WORK REQUIRED: Range to reproduce from the entries below: the line with "ArchivePasscode : string;", the line with "Record World : Type", and every line in between. Give them exactly and give nothing else.

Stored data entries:

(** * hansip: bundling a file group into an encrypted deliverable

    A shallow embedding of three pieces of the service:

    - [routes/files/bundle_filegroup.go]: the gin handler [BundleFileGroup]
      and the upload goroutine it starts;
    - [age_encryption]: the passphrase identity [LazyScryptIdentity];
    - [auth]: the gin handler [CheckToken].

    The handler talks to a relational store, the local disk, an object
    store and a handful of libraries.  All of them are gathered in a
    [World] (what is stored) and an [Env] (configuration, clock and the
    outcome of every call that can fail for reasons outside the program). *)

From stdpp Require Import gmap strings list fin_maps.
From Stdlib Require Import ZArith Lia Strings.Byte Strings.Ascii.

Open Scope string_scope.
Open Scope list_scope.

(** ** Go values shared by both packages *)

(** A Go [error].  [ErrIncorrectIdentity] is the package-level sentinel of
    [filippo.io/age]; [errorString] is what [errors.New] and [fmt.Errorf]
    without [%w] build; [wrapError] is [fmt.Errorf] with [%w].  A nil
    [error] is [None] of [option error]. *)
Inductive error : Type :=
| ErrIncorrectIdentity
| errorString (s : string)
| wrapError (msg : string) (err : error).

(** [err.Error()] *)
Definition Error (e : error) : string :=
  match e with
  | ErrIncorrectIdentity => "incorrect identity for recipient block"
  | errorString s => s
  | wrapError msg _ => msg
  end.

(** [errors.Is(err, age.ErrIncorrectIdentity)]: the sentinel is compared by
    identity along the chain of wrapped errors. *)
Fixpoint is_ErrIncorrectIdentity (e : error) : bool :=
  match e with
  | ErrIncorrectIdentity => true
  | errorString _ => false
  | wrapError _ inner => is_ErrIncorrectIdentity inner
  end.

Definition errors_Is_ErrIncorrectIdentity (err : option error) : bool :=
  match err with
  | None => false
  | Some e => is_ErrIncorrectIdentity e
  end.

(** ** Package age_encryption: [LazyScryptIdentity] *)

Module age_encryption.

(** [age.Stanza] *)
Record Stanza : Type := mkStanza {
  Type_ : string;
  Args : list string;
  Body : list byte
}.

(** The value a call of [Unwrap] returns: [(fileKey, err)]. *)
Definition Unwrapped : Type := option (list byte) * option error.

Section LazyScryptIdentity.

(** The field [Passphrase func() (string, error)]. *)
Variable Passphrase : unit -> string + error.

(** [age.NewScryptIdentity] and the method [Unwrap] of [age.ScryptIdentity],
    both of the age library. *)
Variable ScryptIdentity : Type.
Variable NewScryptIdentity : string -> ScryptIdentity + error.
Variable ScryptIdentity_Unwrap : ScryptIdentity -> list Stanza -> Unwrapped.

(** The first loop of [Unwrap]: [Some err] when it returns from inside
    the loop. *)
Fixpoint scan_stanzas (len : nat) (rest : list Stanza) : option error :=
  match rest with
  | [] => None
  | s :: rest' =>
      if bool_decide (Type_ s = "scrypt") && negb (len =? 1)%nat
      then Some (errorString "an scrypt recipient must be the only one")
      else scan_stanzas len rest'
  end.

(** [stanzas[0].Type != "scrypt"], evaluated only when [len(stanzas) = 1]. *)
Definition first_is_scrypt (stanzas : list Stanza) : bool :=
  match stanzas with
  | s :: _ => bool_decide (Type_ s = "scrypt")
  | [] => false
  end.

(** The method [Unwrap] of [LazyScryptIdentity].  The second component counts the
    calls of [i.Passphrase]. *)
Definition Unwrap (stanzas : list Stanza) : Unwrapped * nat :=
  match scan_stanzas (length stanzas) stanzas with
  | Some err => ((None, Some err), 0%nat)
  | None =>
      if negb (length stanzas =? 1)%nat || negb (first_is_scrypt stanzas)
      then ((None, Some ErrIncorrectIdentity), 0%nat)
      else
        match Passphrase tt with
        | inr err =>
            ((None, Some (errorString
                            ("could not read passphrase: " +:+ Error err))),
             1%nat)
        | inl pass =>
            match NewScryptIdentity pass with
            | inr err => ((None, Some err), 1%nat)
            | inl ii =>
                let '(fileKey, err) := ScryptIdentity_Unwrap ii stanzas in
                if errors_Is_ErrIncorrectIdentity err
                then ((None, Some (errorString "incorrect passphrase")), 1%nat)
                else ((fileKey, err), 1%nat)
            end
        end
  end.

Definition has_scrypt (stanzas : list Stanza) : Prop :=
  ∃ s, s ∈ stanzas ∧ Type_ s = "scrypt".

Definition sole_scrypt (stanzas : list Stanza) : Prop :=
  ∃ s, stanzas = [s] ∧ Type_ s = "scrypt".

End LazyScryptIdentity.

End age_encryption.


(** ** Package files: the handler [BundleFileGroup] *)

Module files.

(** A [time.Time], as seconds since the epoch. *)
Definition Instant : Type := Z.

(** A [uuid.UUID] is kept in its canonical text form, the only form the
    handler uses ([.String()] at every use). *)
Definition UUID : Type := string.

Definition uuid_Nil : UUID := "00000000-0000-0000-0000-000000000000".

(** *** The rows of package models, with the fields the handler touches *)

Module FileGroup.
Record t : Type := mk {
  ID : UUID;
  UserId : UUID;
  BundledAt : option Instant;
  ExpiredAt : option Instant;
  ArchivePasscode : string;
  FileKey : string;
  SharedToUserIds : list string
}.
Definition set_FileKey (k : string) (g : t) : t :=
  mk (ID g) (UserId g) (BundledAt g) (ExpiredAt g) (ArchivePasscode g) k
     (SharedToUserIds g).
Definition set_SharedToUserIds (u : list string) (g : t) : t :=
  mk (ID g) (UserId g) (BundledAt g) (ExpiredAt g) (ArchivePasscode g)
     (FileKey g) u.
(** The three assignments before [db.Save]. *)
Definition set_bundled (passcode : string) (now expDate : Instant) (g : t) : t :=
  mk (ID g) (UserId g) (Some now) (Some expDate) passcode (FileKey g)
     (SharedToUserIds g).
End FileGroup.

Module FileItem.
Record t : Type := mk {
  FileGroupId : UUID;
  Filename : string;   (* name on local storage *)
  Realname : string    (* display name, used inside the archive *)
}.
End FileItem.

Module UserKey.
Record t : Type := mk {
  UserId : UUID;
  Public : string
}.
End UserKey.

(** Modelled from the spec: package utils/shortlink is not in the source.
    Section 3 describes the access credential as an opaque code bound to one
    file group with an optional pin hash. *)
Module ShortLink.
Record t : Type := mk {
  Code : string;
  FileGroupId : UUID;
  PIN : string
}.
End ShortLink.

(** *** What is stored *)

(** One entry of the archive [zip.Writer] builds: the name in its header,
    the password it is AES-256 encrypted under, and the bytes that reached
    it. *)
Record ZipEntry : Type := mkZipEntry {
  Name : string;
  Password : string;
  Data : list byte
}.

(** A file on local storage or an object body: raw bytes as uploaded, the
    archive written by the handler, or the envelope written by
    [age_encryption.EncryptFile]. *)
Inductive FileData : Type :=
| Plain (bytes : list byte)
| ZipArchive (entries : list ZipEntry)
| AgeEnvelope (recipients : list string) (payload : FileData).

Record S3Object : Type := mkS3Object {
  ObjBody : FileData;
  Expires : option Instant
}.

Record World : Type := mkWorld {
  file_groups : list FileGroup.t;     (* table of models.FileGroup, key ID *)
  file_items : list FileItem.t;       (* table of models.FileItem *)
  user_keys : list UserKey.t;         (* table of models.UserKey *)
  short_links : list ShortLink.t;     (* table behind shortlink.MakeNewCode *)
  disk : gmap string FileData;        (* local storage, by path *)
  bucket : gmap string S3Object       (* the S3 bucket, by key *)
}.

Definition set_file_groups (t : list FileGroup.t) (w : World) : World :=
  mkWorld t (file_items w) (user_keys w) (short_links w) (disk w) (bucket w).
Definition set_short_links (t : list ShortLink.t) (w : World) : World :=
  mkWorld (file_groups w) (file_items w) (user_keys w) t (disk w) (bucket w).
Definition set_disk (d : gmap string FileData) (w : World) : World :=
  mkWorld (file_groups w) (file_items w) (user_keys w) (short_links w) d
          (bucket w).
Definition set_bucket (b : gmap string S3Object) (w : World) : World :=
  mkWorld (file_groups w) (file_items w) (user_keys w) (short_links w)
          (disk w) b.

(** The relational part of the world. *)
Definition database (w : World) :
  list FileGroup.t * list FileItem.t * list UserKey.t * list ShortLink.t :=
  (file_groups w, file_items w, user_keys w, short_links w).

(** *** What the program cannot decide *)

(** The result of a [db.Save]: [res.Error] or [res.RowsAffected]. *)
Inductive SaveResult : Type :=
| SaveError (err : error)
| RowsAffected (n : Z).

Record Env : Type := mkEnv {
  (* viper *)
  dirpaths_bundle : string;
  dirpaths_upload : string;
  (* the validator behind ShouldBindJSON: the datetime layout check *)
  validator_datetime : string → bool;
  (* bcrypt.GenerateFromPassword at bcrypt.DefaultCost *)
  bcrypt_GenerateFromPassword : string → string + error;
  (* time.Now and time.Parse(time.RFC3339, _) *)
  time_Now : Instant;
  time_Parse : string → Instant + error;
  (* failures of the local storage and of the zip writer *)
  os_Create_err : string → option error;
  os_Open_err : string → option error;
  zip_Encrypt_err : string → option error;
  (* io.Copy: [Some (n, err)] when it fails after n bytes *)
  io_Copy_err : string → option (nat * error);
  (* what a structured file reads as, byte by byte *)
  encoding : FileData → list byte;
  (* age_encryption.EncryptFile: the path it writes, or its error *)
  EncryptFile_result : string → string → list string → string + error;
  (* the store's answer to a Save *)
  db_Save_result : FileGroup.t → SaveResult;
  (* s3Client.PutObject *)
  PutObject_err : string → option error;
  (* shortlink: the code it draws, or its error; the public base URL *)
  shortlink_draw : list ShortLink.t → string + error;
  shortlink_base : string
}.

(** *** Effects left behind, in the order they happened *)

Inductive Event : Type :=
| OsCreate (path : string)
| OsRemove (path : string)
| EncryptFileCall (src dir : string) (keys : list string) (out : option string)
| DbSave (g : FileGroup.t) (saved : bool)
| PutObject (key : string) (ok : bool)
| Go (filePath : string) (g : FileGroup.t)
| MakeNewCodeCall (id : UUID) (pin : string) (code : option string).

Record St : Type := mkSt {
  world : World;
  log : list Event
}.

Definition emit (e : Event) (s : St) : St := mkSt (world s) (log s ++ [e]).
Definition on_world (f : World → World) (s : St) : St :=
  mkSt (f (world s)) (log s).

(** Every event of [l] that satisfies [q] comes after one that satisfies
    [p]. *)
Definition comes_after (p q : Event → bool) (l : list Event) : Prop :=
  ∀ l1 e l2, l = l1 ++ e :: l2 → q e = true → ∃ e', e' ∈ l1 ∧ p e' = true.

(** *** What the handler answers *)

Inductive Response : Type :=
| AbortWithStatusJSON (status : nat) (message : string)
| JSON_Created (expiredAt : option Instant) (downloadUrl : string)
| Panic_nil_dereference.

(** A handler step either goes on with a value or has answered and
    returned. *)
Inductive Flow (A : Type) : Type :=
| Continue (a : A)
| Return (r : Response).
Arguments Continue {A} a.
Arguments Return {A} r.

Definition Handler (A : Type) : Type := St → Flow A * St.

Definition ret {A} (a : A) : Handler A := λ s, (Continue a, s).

SOLVED PROBLEM:
  ArchivePasscode : string;
  FileKey : string;
  SharedToUserIds : list string
}.
Definition set_FileKey (k : string) (g : t) : t :=
  mk (ID g) (UserId g) (BundledAt g) (ExpiredAt g) (ArchivePasscode g) k
     (SharedToUserIds g).
Definition set_SharedToUserIds (u : list string) (g : t) : t :=
  mk (ID g) (UserId g) (BundledAt g) (ExpiredAt g) (ArchivePasscode g)
     (FileKey g) u.
(** The three assignments before [db.Save]. *)
Definition set_bundled (passcode : string) (now expDate : Instant) (g : t) : t :=
  mk (ID g) (UserId g) (Some now) (Some expDate) passcode (FileKey g)
     (SharedToUserIds g).
End FileGroup.

Module FileItem.
Record t : Type := mk {
  FileGroupId : UUID;
  Filename : string;   (* name on local storage *)
  Realname : string    (* display name, used inside the archive *)
}.
End FileItem.

Module UserKey.
Record t : Type := mk {
  UserId : UUID;
  Public : string
}.
End UserKey.

(** Modelled from the spec: package utils/shortlink is not in the source.
    Section 3 describes the access credential as an opaque code bound to one
    file group with an optional pin hash. *)
Module ShortLink.
Record t : Type := mk {
  Code : string;
  FileGroupId : UUID;
  PIN : string
}.
End ShortLink.

(** *** What is stored *)

(** One entry of the archive [zip.Writer] builds: the name in its header,
    the password it is AES-256 encrypted under, and the bytes that reached
    it. *)
Record ZipEntry : Type := mkZipEntry {
  Name : string;
  Password : string;
  Data : list byte
}.

(** A file on local storage or an object body: raw bytes as uploaded, the
    archive written by the handler, or the envelope written by
    [age_encryption.EncryptFile]. *)
Inductive FileData : Type :=
| Plain (bytes : list byte)
| ZipArchive (entries : list ZipEntry)
| AgeEnvelope (recipients : list string) (payload : FileData).

Record S3Object : Type := mkS3Object {
  ObjBody : FileData;
  Expires : option Instant
}.

Record World : Type := mkWorld {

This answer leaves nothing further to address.